- **AIM OF THE TASK**
Everything from the line containing "Forall2 resolves_to before members /\" through the line containing "Some flip ->" should be repeated exactly, and nothing else from the data.

- **DATA FOR ANALYSIS**
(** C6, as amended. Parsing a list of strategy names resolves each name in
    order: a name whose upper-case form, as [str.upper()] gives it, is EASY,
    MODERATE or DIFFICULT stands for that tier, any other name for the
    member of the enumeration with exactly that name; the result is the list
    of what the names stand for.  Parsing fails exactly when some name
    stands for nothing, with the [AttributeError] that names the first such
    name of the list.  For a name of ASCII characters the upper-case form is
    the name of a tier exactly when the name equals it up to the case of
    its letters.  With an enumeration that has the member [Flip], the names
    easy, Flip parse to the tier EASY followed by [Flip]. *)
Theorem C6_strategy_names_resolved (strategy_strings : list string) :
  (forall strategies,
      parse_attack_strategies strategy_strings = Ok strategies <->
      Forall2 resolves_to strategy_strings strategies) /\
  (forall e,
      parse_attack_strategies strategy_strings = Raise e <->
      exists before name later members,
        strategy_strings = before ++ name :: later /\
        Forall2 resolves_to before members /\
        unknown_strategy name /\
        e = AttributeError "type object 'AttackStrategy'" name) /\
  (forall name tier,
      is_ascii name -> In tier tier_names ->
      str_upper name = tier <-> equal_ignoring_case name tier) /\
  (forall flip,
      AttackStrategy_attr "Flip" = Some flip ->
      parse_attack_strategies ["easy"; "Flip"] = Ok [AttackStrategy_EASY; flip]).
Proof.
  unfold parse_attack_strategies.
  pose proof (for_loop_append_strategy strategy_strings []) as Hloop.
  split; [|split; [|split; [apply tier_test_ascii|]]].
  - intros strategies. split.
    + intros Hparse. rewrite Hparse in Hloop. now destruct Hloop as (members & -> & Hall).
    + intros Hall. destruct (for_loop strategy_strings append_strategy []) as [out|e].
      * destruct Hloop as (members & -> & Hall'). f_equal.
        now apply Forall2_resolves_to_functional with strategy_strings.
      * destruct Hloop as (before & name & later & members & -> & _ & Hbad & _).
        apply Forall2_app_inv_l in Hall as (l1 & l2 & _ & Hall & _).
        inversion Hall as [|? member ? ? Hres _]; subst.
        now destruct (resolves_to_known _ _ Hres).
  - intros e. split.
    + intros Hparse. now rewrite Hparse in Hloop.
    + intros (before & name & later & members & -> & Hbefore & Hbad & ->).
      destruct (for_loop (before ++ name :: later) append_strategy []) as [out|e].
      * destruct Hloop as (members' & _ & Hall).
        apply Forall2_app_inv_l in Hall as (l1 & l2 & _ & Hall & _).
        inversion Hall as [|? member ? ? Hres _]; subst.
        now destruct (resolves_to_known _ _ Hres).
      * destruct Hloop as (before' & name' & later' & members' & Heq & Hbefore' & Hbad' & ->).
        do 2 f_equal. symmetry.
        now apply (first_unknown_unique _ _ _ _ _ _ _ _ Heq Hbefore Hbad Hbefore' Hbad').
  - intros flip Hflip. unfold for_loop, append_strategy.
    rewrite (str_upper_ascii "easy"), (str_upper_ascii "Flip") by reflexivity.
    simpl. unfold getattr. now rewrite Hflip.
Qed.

- **RESULT OF THE EXERCISE**
        Forall2 resolves_to before members /\
        unknown_strategy name /\
        e = AttributeError "type object 'AttackStrategy'" name) /\
  (forall name tier,
      is_ascii name -> In tier tier_names ->
      str_upper name = tier <-> equal_ignoring_case name tier) /\
  (forall flip,
      AttackStrategy_attr "Flip" = Some flip ->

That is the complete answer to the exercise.